Coredump when registering a dispatched Operator in C++ with cuda backend only

I register an op in c++ with the reference of https://pytorch.org/tutorials/advanced/dispatcher.html#for-operators-that-do-not-need-autograd.I implement cuda device backend only and the autograd is also impl in c++. But I notice the autograd kernel needs to redispatch : it needs to call back into the dispatcher to get to the inference kernels, e.g. CPU or CUDA implementations.

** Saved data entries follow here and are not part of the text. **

(* ===== verification/VhdlChecker.v ===== *)
(** The type checking of expressions by the VHDL analyzer, [checkExpression] of
    vhdl/src/Analyzer.cpp. The cases of an expression are definitions of their
    own, which take the checks of its operands as functions of the type that is
    expected of them. *)
From S2P Require Import Prelude Store VhdlLexer VhdlSyntax VhdlTypes.
Local Open Scope Z_scope.

Section expression.
(** The node under check. *)
Context (expression : Expression) (at_ : site) (visibility : Visibility).
#[local] Notation sp := (e_span expression).
#[local] Notation op := (str (e_text expression)).

Definition record (type : CheckedType) : analysis CheckedType :=
  modify (set_expressionType at_ (c_kind type)) ;;
  match c_range type with Some range => modify (set_expressionRange at_ range) | None => mret tt end ;;
  mret type.
(** [result.diagnostics.push_back({m, expression.span}); return record({});] *)
Definition refuse (m : string) : analysis CheckedType := complain m sp ;; record unknown.
Definition range_or_refuse (k : ScalarType) (width : Z) (m : string) : analysis CheckedType :=
  match canonicalRange width sp with
  | Some range => record (mkChecked k (Some range))
  | None => refuse m
  end.

Definition checkName (declarations : Declarations) : analysis CheckedType :=
  match declarations !! expressionName expression with
  | None => refuse ("no declaration for name '" +:+ op +:+ "'")
  | Some found =>
      complain_if (is_type (c_kind found) TUnknown) ("unsupported type for name '" +:+ op +:+ "'") sp ;;
      record found
  end.

Definition checkCharacter (expected : CheckedType) : analysis CheckedType :=
  if is_type (c_kind expected) TBit && (text_is expression "'0'" || text_is expression "'1'") then record (scalar TBit)
  else if is_type (c_kind expected) TStdLogic && isStdLogicLiteral (e_text expression) then record (scalar TStdLogic)
  else if is_type (c_kind expected) TUnknown then record unknown
  else refuse "character literal requires a supported scalar bit context".

(** [!operand.range || rangeWidth( *operand.range) == 0], and the width otherwise. *)
Definition null_operand (t : CheckedType) : bool :=
  match c_range t with Some range => rangeWidth range =? 0 | None => true end.
Definition operand_width (t : CheckedType) : Z := match c_range t with Some range => rangeWidth range | None => 0 end.

Definition checkUnary (expected : CheckedType) (left : CheckedType -> analysis CheckedType) : analysis CheckedType :=
  operand ← left expected;
  if text_is expression "not" && isLogicalType (c_kind operand) then record operand
  else if text_is expression "not" && isNumericVectorType (c_kind operand) then
    if negb (numericStd visibility) then refuse "unary 'not' for numeric vectors requires ieee.numeric_std.all"
    else if null_operand operand then refuse "unary 'not' requires a non-null numeric vector operand"
    else range_or_refuse (c_kind operand) (operand_width operand) "unary 'not' result width exceeds the supported range"
  else if (text_is expression "-" || text_is expression "abs") && is_type (c_kind operand) TSigned then
    if negb (numericStd visibility) then refuse ("unary '" +:+ op +:+ "' for signed vectors requires ieee.numeric_std.all")
    else if null_operand operand then refuse ("unary '" +:+ op +:+ "' requires a non-null signed vector operand")
    else range_or_refuse TSigned (operand_width operand) ("unary '" +:+ op +:+ "' result width exceeds the supported range")
  else if is_type (c_kind operand) TUnknown then record unknown
  else refuse ("operator '" +:+ op +:+ "' is not supported for type '" +:+ typeName (c_kind operand) +:+ "'").

Section binary.
(** The operands: their checks, nodes and places. *)
Context (left right : CheckedType -> analysis CheckedType) (leftExpression rightExpression : Expression).

Definition either_unknown (l r : CheckedType) : bool := is_type (c_kind l) TUnknown || is_type (c_kind r) TUnknown.
Definition either_vector (l r : CheckedType) : bool := isNumericVectorType (c_kind l) || isNumericVectorType (c_kind r).

Definition checkLogical (expected : CheckedType) : analysis CheckedType :=
  let operandExpected := if isLogicalType (c_kind expected) then expected else unknown in
  l ← left operandExpected;
  r ← right (if is_type (c_kind l) TUnknown then operandExpected else l);
  if isLogicalType (c_kind l) && compatible l r then record l
  else if either_vector l r then
    if negb (numericStd visibility) then refuse ("logical operator '" +:+ op +:+ "' for numeric vectors requires ieee.numeric_std.all")
    else match is_type (c_kind l) (c_kind r), c_range l, c_range r with
    | true, Some lr, Some rr =>
        let leftWidth := rangeWidth lr in let rightWidth := rangeWidth rr in
        if (leftWidth =? 0) || (rightWidth =? 0) then refuse ("logical operator '" +:+ op +:+ "' requires non-null numeric vector operands")
        else if negb (leftWidth =? rightWidth) then refuse ("logical operator '" +:+ op +:+ "' requires equally sized numeric vector operands")
        else range_or_refuse (c_kind l) leftWidth ("logical operator '" +:+ op +:+ "' result width exceeds the supported range")
    | _, _, _ =>
        if either_unknown l r then record unknown
        else refuse ("logical operator '" +:+ op +:+ "' requires matching numeric vector operands")
    end
  else if either_unknown l r then record unknown
  else refuse ("logical operator '" +:+ op +:+ "' requires matching logical operands").

(** The operand that is a vector and the other one, when just one is. *)
Definition vector_and_scalar (l r : CheckedType) : option (CheckedType * CheckedType * Expression * site) :=
  match isNumericVectorType (c_kind l), isNumericVectorType (c_kind r) with
  | true, false => Some (l, r, rightExpression, 1%nat :: at_)
  | false, true => Some (r, l, leftExpression, 0%nat :: at_)
  | _, _ => None
  end.
Definition validScalar (vector scalar : CheckedType) (scalarExpression : Expression) : bool :=
  let naturalScalar := is_type (c_kind scalar) TNatural || (is_type (c_kind scalar) TInteger && is_kind EIntegerLiteral scalarExpression) in
  let integerScalar := is_type (c_kind scalar) TInteger || is_type (c_kind scalar) TNatural in
  if is_type (c_kind vector) TUnsigned then naturalScalar else integerScalar.
(** [result.expressionTypes[&scalarExpression] = ScalarType::Natural], for literals beside unsigned vectors. *)
Definition markNatural (vector : CheckedType) (scalarExpression : Expression) (scalarAt : site) : analysis unit :=
  if is_type (c_kind vector) TUnsigned && is_kind EIntegerLiteral scalarExpression then modify (set_expressionType scalarAt TNatural) else mret tt.

Definition mismatch (l r : CheckedType) : analysis CheckedType :=
  if either_unknown l r then record unknown
  else refuse ("operator '" +:+ op +:+ "' requires matching numeric vectors or a compatible scalar operand").

(** A vector and a scalar that may be combined; [k] gives the result from the vector. *)
Definition withScalar (l r : CheckedType) (k : CheckedType -> Z -> analysis unit -> analysis CheckedType) : analysis CheckedType :=
  match vector_and_scalar l r with
  | Some (vector, scalar, scalarExpression, scalarAt) =>
      match validScalar vector scalar scalarExpression, c_range vector with
      | true, Some range =>
          if rangeWidth range =? 0 then refuse ("operator '" +:+ op +:+ "' requires a non-null numeric vector operand")
          else k vector (rangeWidth range) (markNatural vector scalarExpression scalarAt)
      | _, _ => mismatch l r
      end
  | None => mismatch l r
  end.
(** Two vectors of one kind. *)
Definition sameVectors (l r : CheckedType) : option (Z * Z) :=
  match isNumericVectorType (c_kind l) && is_type (c_kind l) (c_kind r), c_range l, c_range r with
  | true, Some lr, Some rr => Some (rangeWidth lr, rangeWidth rr)
  | _, _, _ => None
  end.

(** What [=], [/=] and the relations do with operands of which one is a vector. *)
Definition compareVectors (l r : CheckedType) : analysis CheckedType :=
  if negb (numericStd visibility) then refuse ("operator '" +:+ op +:+ "' for numeric vectors requires ieee.numeric_std.all")
  else match sameVectors l r with
  | Some (leftWidth, rightWidth) =>
      if (leftWidth =? 0) || (rightWidth =? 0) then refuse ("operator '" +:+ op +:+ "' requires non-null numeric vector operands")
      else record (scalar TBoolean)
  | None => withScalar l r (fun _ _ mark => mark ;; record (scalar TBoolean))
  end.

Definition checkEquality : analysis CheckedType :=
  let leftCharacter := is_kind ECharacterLiteral leftExpression in
  let rightCharacter := is_kind ECharacterLiteral rightExpression in
  if leftCharacter && rightCharacter then
    complain "equality between character literals needs a declared scalar context" sp ;;
    left unknown ;; right unknown ;; record unknown
  else
    '(l, r) ← (if leftCharacter then r ← right unknown; l ← left r; mret (l, r) else l ← left unknown; r ← right l; mret (l, r));
    if either_vector l r then compareVectors l r
    else if compatible l r then record (scalar TBoolean)
    else if either_unknown l r then record unknown
    else refuse "equality operator requires matching supported scalar operands".

Definition checkRelation : analysis CheckedType :=
  l ← left unknown;
  r ← right (if isNumericVectorType (c_kind l) then l else unknown);
  if negb (either_vector l r) then
    if either_unknown l r then record unknown
    else refuse ("relational operator '" +:+ op +:+ "' is currently supported only for numeric vectors")
  else compareVectors l r.

Definition checkAdditive : analysis CheckedType :=
  l ← left unknown;
  r ← right unknown;
  if either_vector l r && negb (numericStd visibility) then refuse ("operator '" +:+ op +:+ "' for numeric vectors requires ieee.numeric_std.all")
  else match sameVectors l r with
  | Some (leftWidth, rightWidth) =>
      if (leftWidth =? 0) || (rightWidth =? 0) then refuse ("operator '" +:+ op +:+ "' requires non-null numeric vector operands")
      else range_or_refuse (c_kind l) (Z.max leftWidth rightWidth) ("operator '" +:+ op +:+ "' result width exceeds the supported range")
  | None => withScalar l r (fun vector width mark =>
      match canonicalRange width sp with
      | None => refuse ("operator '" +:+ op +:+ "' result width exceeds the supported range")
      | Some range => mark ;; record (mkChecked (c_kind vector) (Some range))
      end)
  end.

(** The operands of the multiplying operators. *)
Definition multiplyingOperands (expected : CheckedType) : analysis (CheckedType * CheckedType) :=
  let operandExpected := if isNumericVectorType (c_kind expected) then expected else unknown in
  l ← left operandExpected;
  r ← right (if is_type (c_kind l) TUnknown then operandExpected else l);
  mret (l, r).
Definition noNumericOperand (l r : CheckedType) : analysis CheckedType :=
  if either_unknown l r then record unknown
  else refuse ("binary operator '" +:+ op +:+ "' is not supported by scalar type analysis").

Definition checkProduct (expected : CheckedType) : analysis CheckedType :=
  '(l, r) ← multiplyingOperands expected;
  if negb (either_vector l r) then noNumericOperand l r
  else if negb (numericStd visibility) then refuse "operator '*' for numeric vectors requires ieee.numeric_std.all"
  else match sameVectors l r with
  | Some (leftWidth, rightWidth) =>
      if (leftWidth =? 0) || (rightWidth =? 0) then refuse "operator '*' requires non-null numeric vector operands"
      else if (maxWidth <? rightWidth) || (word (maxWidth - rightWidth) <? leftWidth) then refuse "operator '*' result width exceeds the supported range"
      else range ← pointed (canonicalRange (word (leftWidth + rightWidth)) sp); record (mkChecked (c_kind l) (Some range))
  | None => withScalar l r (fun vector vectorWidth mark =>
      if Z.quot maxWidth 2 <? vectorWidth then refuse "operator '*' result width exceeds the supported range"
      else mark ;; range ← pointed (canonicalRange (word (vectorWidth * 2)) sp); record (mkChecked (c_kind vector) (Some range)))
  end.

Definition checkDivision (expected : CheckedType) : analysis CheckedType :=
  '(l, r) ← multiplyingOperands expected;
  if negb (either_vector l r) then noNumericOperand l r
  else if negb (numericStd visibility) then refuse ("operator '" +:+ op +:+ "' for numeric vectors requires ieee.numeric_std.all")
  else match sameVectors l r with
  | Some (leftWidth, rightWidth) =>
      if (leftWidth =? 0) || (rightWidth =? 0) then refuse ("operator '" +:+ op +:+ "' requires non-null numeric vector operands")
      else range_or_refuse (c_kind l) (if text_is expression "/" then leftWidth else rightWidth) ("operator '" +:+ op +:+ "' result width exceeds the supported range")
  | None => withScalar l r (fun vector width mark =>
      match canonicalRange width sp with
      | None => refuse ("operator '" +:+ op +:+ "' result width exceeds the supported range")
      | Some range => mark ;; record (mkChecked (c_kind vector) (Some range))
      end)
  end.

Definition checkOtherBinary : analysis CheckedType :=
  left unknown ;; right unknown ;;
  refuse ("binary operator '" +:+ op +:+ "' is not supported by scalar type analysis").

Definition checkBinary (expected : CheckedType) : analysis CheckedType :=
  if isLogical (e_text expression) then checkLogical expected
  else if text_is expression "=" || text_is expression "/=" then checkEquality
  else if text_is expression "<" || text_is expression "<=" || text_is expression ">" || text_is expression ">=" then checkRelation
  else if text_is expression "+" || text_is expression "-" then checkAdditive
  else if text_is expression "*" then checkProduct expected
  else if text_is expression "/" || text_is expression "rem" || text_is expression "mod" then checkDivision expected
  else checkOtherBinary.
End binary.

Definition checkConditional (expected : CheckedType) (condition left right : CheckedType -> analysis CheckedType) : analysis CheckedType :=
  c ← condition (scalar TBoolean);
  whenTrue ← left expected;
  whenFalse ← right expected;
  if is_type (c_kind c) TBoolean && compatible whenTrue whenFalse then
    record (if negb (is_type (c_kind expected) TUnknown) && compatible expected whenTrue then expected else whenTrue)
  else if is_type (c_kind c) TUnknown || either_unknown whenTrue whenFalse then record unknown
  else refuse "conditional expression requires a boolean condition and matching branches".
End expression.

Fixpoint checkExpression (expression : Expression) (declarations : Declarations) (visibility : Visibility) (at_ : site) (expected : CheckedType)
    : analysis CheckedType :=
  let child (tag : nat) (o : option Expression) (expected : CheckedType) : analysis CheckedType :=
    match o with Some e => checkExpression e declarations visibility (tag :: at_) expected | None => undef end in
  match e_kind expression with
  | EName => checkName expression at_ declarations
  | EAttribute | ESelected | EAssociation | ECall | EIndexed | EOthers | EAggregate | ERange | EBitStringLiteral =>
      refuse expression at_ "indexed expressions and aggregates require RTL elaboration"
  | EIntegerLiteral => record at_ (scalar (if is_type (c_kind expected) TNatural then TNatural else TInteger))
  | ERealLiteral => record at_ (scalar TReal)
  | EStringLiteral => record at_ (scalar TString)
  | ECharacterLiteral => checkCharacter expression at_ expected
  | EUnary => checkUnary expression at_ visibility expected (child 0%nat (e_left expression))
  | EBinary =>
      match e_left expression, e_right expression with
      | Some l, Some r => checkBinary expression at_ visibility (child 0%nat (e_left expression)) (child 1%nat (e_right expression)) l r expected
      | _, _ => undef
      end
  | EConditional => checkConditional expression at_ expected (child 2%nat (e_condition expression)) (child 0%nat (e_left expression)) (child 1%nat (e_right expression))
  end.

I complie th c++ extension successfully. But when I import the new python module , coredump occures. I debug it with gdb and the stack information show as the following:


torch_softmax.cpp is the file defining the autograd kernel calling. part of its information just like this

#include "torch_softmax.h"

#include <ATen/core/dispatch/Dispatcher.h>
#include <torch/library.h>
#include <torch/types.h>

namespace at {
namespace native {

Tensor fuse_softmax_forward(const Tensor &input, const int64_t dim, const bool half_to_float) {
  // C10_LOG_API_USAGE_ONCE("lightop.csrc.torch_softmax.fuse_softmax_forward");
  static auto op = c10::Dispatcher::singleton()
                       .findSchemaOrThrow("myops::fuse_softmax_forward", "")
                       .typed<decltype(fuse_softmax_forward)>();
  return op.call(input, dim, half_to_float);
}

namespace detail {

Tensor fuse_softmax_backward(const Tensor& grad, const Tensor& output, int64_t dim, const Tensor& input) {
  static auto op =
      c10::Dispatcher::singleton()
          .findSchemaOrThrow("myops::fuse_softmax_backward", "")
          .typed<decltype(fuse_softmax_backward)>();
  return op.call(
      grad,
      output,
      dim,
      input);
}

} // namespace detail

TORCH_LIBRARY_FRAGMENT(myops, m) {
  m.def("fuse_softmax_forward(const Tensor &input, const int64_t dim, const bool half_to_float) -> Tensor");

  m.def("fuse_softmax_backward(const Tensor& grad, const Tensor& output, int64_t dim, const Tensor& input) -> Tensor");

}

} // namespace ops
} // namespace vision

I want to keep the autograd module with c++ implementation to improve performance. The stack info shows the op calls in jit method. I suspect this problem is related to the dynamic dispatch selection. But I don’t know how to call the definite cuda backend or how to debug it furthermore. Could someone give me some advice?